Staged Auto Accident Fraud

Staged Accidents are “Big Business”: Don’t Become a Victim

Automobile accidents are a daily occurrence on our nation’s roads and highways, costing the U.S. property-casualty insurance industry billions of dollars in paid accident claims each year. The consequences are even greater, however, for you as an innocent motorist when you become an unwitting participant in a fraud scheme.

Staged Accident

Fraudulent automobile accidents occur more frequently in urban areas where there is a greater volume of vehicles, and also in wealthier communities because drivers there are perceived to have better insurance companies. Criminals often target new, rental, or commercial vehicles because they tend to be well-insured. Further, criminals prey upon women driving alone and senior citizens, as they are thought to be less confrontational at accident schemes.

Common Schemes to Look Out For

Here are a few common caused accident schemes to look out for to avoid being victimized and potentially injured while driving. For more details, see our "Staged Automobile Accident Fraud" brochure.

Drive Down

The victim merges his vehicle into traffic, after having been motioned by the seemingly helpful criminal. As the innocent driver begins to merge, the criminal speeds up and causes a collision. When questioned, the criminal denies motioning the victim to merge. Another variation on this scheme involves motioning an innocent motorist to complete a left turn into a strip mall or other parking structure. The criminal quickly drives up and causes a collision, but the innocent motorist will be held at fault because the driver making a left turn must yield to oncoming traffic.

Panic Stop

The criminal is typically driving an older vehicle filled with passengers. The criminal pulls in front of the victim’s vehicle, and a backseat passenger in the criminal’s car watches for the victim to be distracted by something. Once the victim appears distracted, the backseat passenger tells the driver to slam on the brakes, causing the innocent motorist to rear-end the criminal’s vehicle. The victim’s insurance company then typically must pay for vehicle damage and any injuries the criminal’s passengers claim to suffer.

Side Swipe

This type of crash typically occurs at a busy intersection with dual left-turn lanes. The criminal positions his vehicle in the other lane, and side swipes the car in the inner left-turn lane.
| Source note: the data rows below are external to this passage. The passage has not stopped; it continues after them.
(* ===== verification/ShRun.v ===== *)
(** * Running shell commands

    Models [runcmd] of [sh.c] with the descriptor table of each process: which
    programs it starts, and with which open files.  System calls may fail
    where the code checks them ([open], [pipe], [fork]); a process that
    [runcmd] forks runs its part of the command with a copy of the table.
    Descriptors are allocated as [fdalloc] of [sysfile.c] does, lowest first. *)

From S2P Require Import Prelude Sh ShPrint.

(** An open file: what the shell was started with, a file it opened, or an
    end of the [n]th pipe. *)
Inductive ofile := Inherited (k : nat) | Opened (name : list Z) (mode : Z) | PipeR (n : nat) | PipeW (n : nat).
Definition fdtable : Type := list (option ofile).
Definition NOFILE : nat := 16.

Fixpoint fd_alloc (t : fdtable) (f : ofile) : option (nat * fdtable) :=
  match t with
  | [] => None
  | None :: t' => Some (0%nat, Some f :: t')
  | x :: t' => '(fd, t'') ← fd_alloc t' f; Some (S fd, x :: t'')
  end.
Definition close (fd : nat) (t : fdtable) : fdtable := <[fd := None]> t.
(** [dup] does nothing on a bad descriptor or a full table. *)
Definition dup (fd : nat) (t : fdtable) : fdtable :=
  match t !! fd with
  | Some (Some f) => match fd_alloc t f with Some (_, t') => t' | None => t end
  | _ => t
  end.
Definition pipe (n : nat) (t : fdtable) : option (nat * nat * fdtable) :=
  '(p0, t) ← fd_alloc t (PipeR n);
  '(p1, t) ← fd_alloc t (PipeW n);
  Some (p0, p1, t).

(** A program started: its arguments and its descriptors. *)
Definition started (T : Type) : Type := list (list Z) * T.

(** The child of a pipe that runs the left or the right command. *)
Definition left_end (p0 p1 : nat) (t : fdtable) : fdtable := close p1 (close p0 (dup p1 (close 1 t))).
Definition right_end (p0 p1 : nat) (t : fdtable) : fdtable := close p1 (close p0 (dup p0 (close 0 t))).

(** [runs n t c evs n']: [runcmd c] in a process with table [t], when [n]
    pipes were made before, starts the programs [evs] in it and its children.
    After the second fork of [PIPE] the process itself only closes its
    ends of the pipe, waits and exits: it starts nothing with the table it then
    has, which is not kept. *)
Inductive runs : nat -> fdtable -> tree -> list (started fdtable) -> nat -> Prop :=
| RunEmpty n t : runs n t (EXEC []) [] n
| RunExec n t argv : argv <> [] -> runs n t (EXEC argv) [(argv, t)] n
| RunOpenFails n t c f m d : runs n t (REDIR c f m d) [] n
| RunRedir n t c f m d fd t' evs n' :
    fd_alloc (close (Z.to_nat d) t) (Opened f m) = Some (fd, t') -> runs n t' c evs n' ->
    runs n t (REDIR c f m d) evs n'
| RunNoFork n t l r : runs n t (LIST l r) [] n
| RunList n t l r e1 n1 e2 n2 : runs n t l e1 n1 -> runs n1 t r e2 n2 -> runs n t (LIST l r) (e1 ++ e2) n2
| RunPipeFails n t l r : runs n t (PIPE l r) [] n
| RunPipe0 n t l r p0 p1 t' : pipe n t = Some (p0, p1, t') -> runs n t (PIPE l r) [] (S n)
| RunPipe1 n t l r p0 p1 t' e1 n1 :
    pipe n t = Some (p0, p1, t') -> runs (S n) (left_end p0 p1 t') l e1 n1 -> runs n t (PIPE l r) e1 n1
| RunPipe n t l r p0 p1 t' e1 n1 e2 n2 :
    pipe n t = Some (p0, p1, t') -> runs (S n) (left_end p0 p1 t') l e1 n1 ->
    runs n1 (right_end p0 p1 t') r e2 n2 -> runs n t (PIPE l r) (e1 ++ e2) n2
| RunBackFails n t c : runs n t (BACK c) [] n
| RunBack n t c evs n' : runs n t c evs n' -> runs n t (BACK c) evs n'.

(** ** What a command line means

    Programs have an input, an output and an error file and nothing else.
    [full] are the programs of the command when no system call fails; [plan]
    also has the runs where some part of it was not started. *)

Definition io : Type := ofile * ofile * ofile.
Inductive plan : nat -> io -> tree -> list (started io) -> nat -> Prop :=
| PlanNone n s c n' : (n <= n')%nat -> plan n s c [] n'
| PlanExec n s argv : argv <> [] -> plan n s (EXEC argv) [(argv, s)] n
| PlanIn n i o e c f m evs n' : plan n (Opened f m, o, e) c evs n' -> plan n (i, o, e) (REDIR c f m 0) evs n'
| PlanOut n i o e c f m evs n' : plan n (i, Opened f m, e) c evs n' -> plan n (i, o, e) (REDIR c f m 1) evs n'
| PlanList n s l r e1 n1 e2 n2 : plan n s l e1 n1 -> plan n1 s r e2 n2 -> plan n s (LIST l r) (e1 ++ e2) n2
| PlanPipe n i o e l r e1 n1 e2 n2 :
    plan (S n) (i, PipeW n, e) l e1 n1 -> plan n1 (PipeR n, o, e) r e2 n2 -> plan n (i, o, e) (PIPE l r) (e1 ++ e2) n2
| PlanBack n s c evs n' : plan n s c evs n' -> plan n s (BACK c) evs n'.

Fixpoint full (n : nat) (s : io) (c : tree) : list (started io) * nat :=
  match c with
  | EXEC argv => (if decide (argv = []) then [] else [(argv, s)], n)
  | REDIR c f m d =>
      let '(i, o, e) := s in full n (if d =? 0 then (Opened f m, o, e) else (i, Opened f m, e)) c
  | PIPE l r =>
      let '(i, o, e) := s in
      let '(e1, n1) := full (S n) (i, PipeW n, e) l in
      let '(e2, n2) := full n1 (PipeR n, o, e) r in (e1 ++ e2, n2)
  | LIST l r => let '(e1, n1) := full n s l in let '(e2, n2) := full n1 s r in (e1 ++ e2, n2)
  | BACK c => full n s c
  end.

(** The table with just three descriptors. *)
Definition std (s : io) : fdtable :=
  let '(i, o, e) := s in Some i :: Some o :: Some e :: replicate (NOFILE - 3) None.
Definition with_std (x : started io) : started fdtable := (fst x, std (snd x)).

(** Redirections are of descriptors 0 and 1, as the parser makes them. *)
Fixpoint redirs_ok (c : tree) : bool :=
  match c with
  | EXEC _ => true
  | REDIR c _ _ d => redirs_ok c && ((d =? 0) || (d =? 1))
  | PIPE l r | LIST l r => redirs_ok l && redirs_ok r
  | BACK c => redirs_ok c
  end.

Lemma pipe_std n i o e :
  exists t', pipe n (std (i, o, e)) = Some (3%nat, 4%nat, t') /\
    left_end 3 4 t' = std (i, PipeW n, e) /\ right_end 3 4 t' = std (PipeR n, o, e).
Proof. eexists. by split_and!. Qed.

Lemma redir_std d f m i o e :
  (d =? 0) || (d =? 1) = true ->
  exists fd, fd_alloc (close (Z.to_nat d) (std (i, o, e))) (Opened f m) =
    Some (fd, std (if d =? 0 then (Opened f m, o, e) else (i, Opened f m, e))).
Proof. rewrite orb_true_iff, !Z.eqb_eq. intros [-> | ->]; by eexists. Qed.

Lemma runs_full c n s : redirs_ok c = true -> runs n (std s) c (map with_std (fst (full n s c))) (snd (full n s c)).
Proof.
  revert n s. induction c as [argv|c IH f m d|l IHl r IHr|l IHl r IHr|c IH]; intros n s Hok; cbn [full redirs_ok] in *.
  - case_decide; [subst; constructor|by constructor].
  - apply andb_true_iff in Hok as [Hc Hd]. destruct s as [[i o] e]. destruct (redir_std d f m i o e Hd) as [fd E].
    eapply RunRedir; [exact E|by apply IH].
  - apply andb_true_iff in Hok as [Hl Hr]. destruct s as [[i o] e]. destruct (pipe_std n i o e) as (t' & E & El & Er).
    specialize (IHl (S n) (i, PipeW n, e) Hl). destruct (full (S n) _ l) as [e1 n1].
    specialize (IHr n1 (PipeR n, o, e) Hr). destruct (full n1 _ r) as [e2 n2]. cbn [fst snd] in *. rewrite map_app.
    eapply RunPipe; [exact E|by rewrite El|by rewrite Er].
  - apply andb_true_iff in Hok as [Hl Hr]. specialize (IHl n s Hl). destruct (full n s l) as [e1 n1].
    specialize (IHr n1 s Hr). destruct (full n1 s r) as [e2 n2]. cbn [fst snd] in *. rewrite map_app. by eapply RunList.
  - apply RunBack. by apply IH.
Qed.

Lemma runs_plan n t c evs n' :
  runs n t c evs n' -> redirs_ok c = true -> forall s, t = std s ->
  exists pevs, plan n s c pevs n' /\ evs = map with_std pevs.
Proof.
  induction 1 as [n t|n t argv Ha|n t c f m d|n t c f m d fd t' evs n' E Hr IH|n t l r|n t l r e1 n1 e2 n2 H1 IH1 H2 IH2
    |n t l r|n t l r p0 p1 t' E|n t l r p0 p1 t' e1 n1 E H1 IH1|n t l r p0 p1 t' e1 n1 e2 n2 E H1 IH1 H2 IH2|n t c|n t c evs n' H IH];
    intros Hok s ->; cbn [redirs_ok] in Hok;
    try (exists []; split; [constructor; lia|done]).
  - exists [(argv, s)]. split; [by constructor|done].
  - apply andb_true_iff in Hok as [Hc Hd]. destruct s as [[i o] e]. destruct (redir_std d f m i o e Hd) as [fd' E'].
    rewrite E in E'. injection E' as -> ->. destruct (IH Hc _ eq_refl) as (pevs & Hp & ->). exists pevs. split; [|done].
    apply orb_true_iff in Hd as [Hd|Hd]; apply Z.eqb_eq in Hd; subst d; cbn [Z.eqb] in Hp; by constructor.
  - apply andb_true_iff in Hok as [Hl Hr]. destruct (IH1 Hl s eq_refl) as (p1 & Hp1 & ->), (IH2 Hr s eq_refl) as (p2 & Hp2 & ->).
    exists (p1 ++ p2). split; [by eapply PlanList|by rewrite map_app].
  - apply andb_true_iff in Hok as [Hl Hr]. destruct s as [[i o] e]. destruct (pipe_std n i o e) as (t'' & E' & El & _).
    rewrite E in E'. injection E' as -> -> ->. destruct (IH1 Hl _ El) as (q1 & Hq1 & ->). exists (q1 ++ []).
    split; [eapply PlanPipe; [exact Hq1|by constructor]|by rewrite app_nil_r].
  - apply andb_true_iff in Hok as [Hl Hr]. destruct s as [[i o] e]. destruct (pipe_std n i o e) as (t'' & E' & El & Er).
    rewrite E in E'. injection E' as -> -> ->. destruct (IH1 Hl _ El) as (q1 & Hq1 & ->), (IH2 Hr _ Er) as (q2 & Hq2 & ->).
    exists (q1 ++ q2). split; [by eapply PlanPipe|by rewrite map_app].
  - destruct (IH Hok s eq_refl) as (pevs & Hp & ->). exists pevs. split; [by constructor|done].
Qed.

(** C34.  [runcmd] leaks no descriptors: started with just an input, an
    output and an error file, every program of the command, in whatever
    process, runs with exactly three descriptors, the ones the command line
    says; in a pipe, the left command holds no other end than its output and
    the right command none but its input, so readers see the end of file when
    the writers exit.  Failing system calls only leave programs out, and when
    none fails every program of the command is started. *)
Theorem runcmd_refines_plan n s c :
  redirs_ok c = true ->
  runs n (std s) c (map with_std (fst (full n s c))) (snd (full n s c)) /\
  forall evs n', runs n (std s) c evs n' ->
    exists pevs, plan n s c pevs n' /\ evs = map with_std pevs.
Proof. intros Hok. split; [by apply runs_full|]. intros evs n' Hr. by eapply runs_plan. Qed.
Lemma runcmd_refines_plan_witness :
  redirs_ok (PIPE (EXEC [str "ls"]) (REDIR (EXEC [str "wc"]) (str "out") 513 1)) = true /\
  runs 0 (std (Inherited 0, Inherited 1, Inherited 2)) (PIPE (EXEC [str "ls"]) (REDIR (EXEC [str "wc"]) (str "out") 513 1))
    [([str "ls"], std (Inherited 0, PipeW 0, Inherited 2));
     ([str "wc"], std (PipeR 0, Opened (str "out") 513, Inherited 2))] 1.
Proof.
  split; [reflexivity|].
  destruct (runcmd_refines_plan 0 (Inherited 0, Inherited 1, Inherited 2)
    (PIPE (EXEC [str "ls"]) (REDIR (EXEC [str "wc"]) (str "out") 513 1)) eq_refl) as [H _]. exact H.
Defined.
On an ordinary city street:

This typically involves three vehicles, two driven by criminals and the third by an innocent victim. The driver of the “squat” vehicle pulls in front of the victim’s car. The driver of the “swoop” vehicle pulls in front of the squat vehicle, causing the driver of the squat vehicle to hit his brakes. The victim cannot react in time and rear-ends the squat vehicle. The swoop vehicle races off and is not seen again. The victim then typically is responsible for any vehicle damage and personal injury to passengers in the squat vehicle.

On a freeway or expressway:

Similar to the above, but four vehicles are typically involved, with three belonging to criminals. In this variation, the third criminal boxes in the victim so he cannot change lanes when the swoop vehicle cuts off the squat vehicle. Following the crash, the swoop and box-in cars speed off, again forcing the victim’s insurer to pay the claim.

Tips to Avoid Becoming a Victim of a Staged Accident

  • Avoid tailgating.
  • Immediately call the police to an accident scene.
  • Use the camera function on your cell phone or carry a disposable camera to document damage and the number of occupants in other vehicles.
  • Avoid “runners” and “cappers” – people who suddenly appear at an accident scene to try to direct you to particular doctors and attorneys, as they are typically part of the criminal scheme.
  • Be wary of physicians who insist you file a personal injury claim after an accident, especially if you are not hurt.
  • Steer clear of tow trucks that appear when you have not called for service, as they are often “cappers” for body shops.

Download Staged Auto Accident Resources

You can find more information in NICB’s "Staged Automobile Accident Fraud" brochure (English or Spanish).

These are in PDF format. If you don't have it already installed, download Adobe Reader.

Report Fraud

If you suspect fraud activities, contact NICB.

  1. Call 800.TEL.NICB (800.835.6422)
  2. Submit a form online.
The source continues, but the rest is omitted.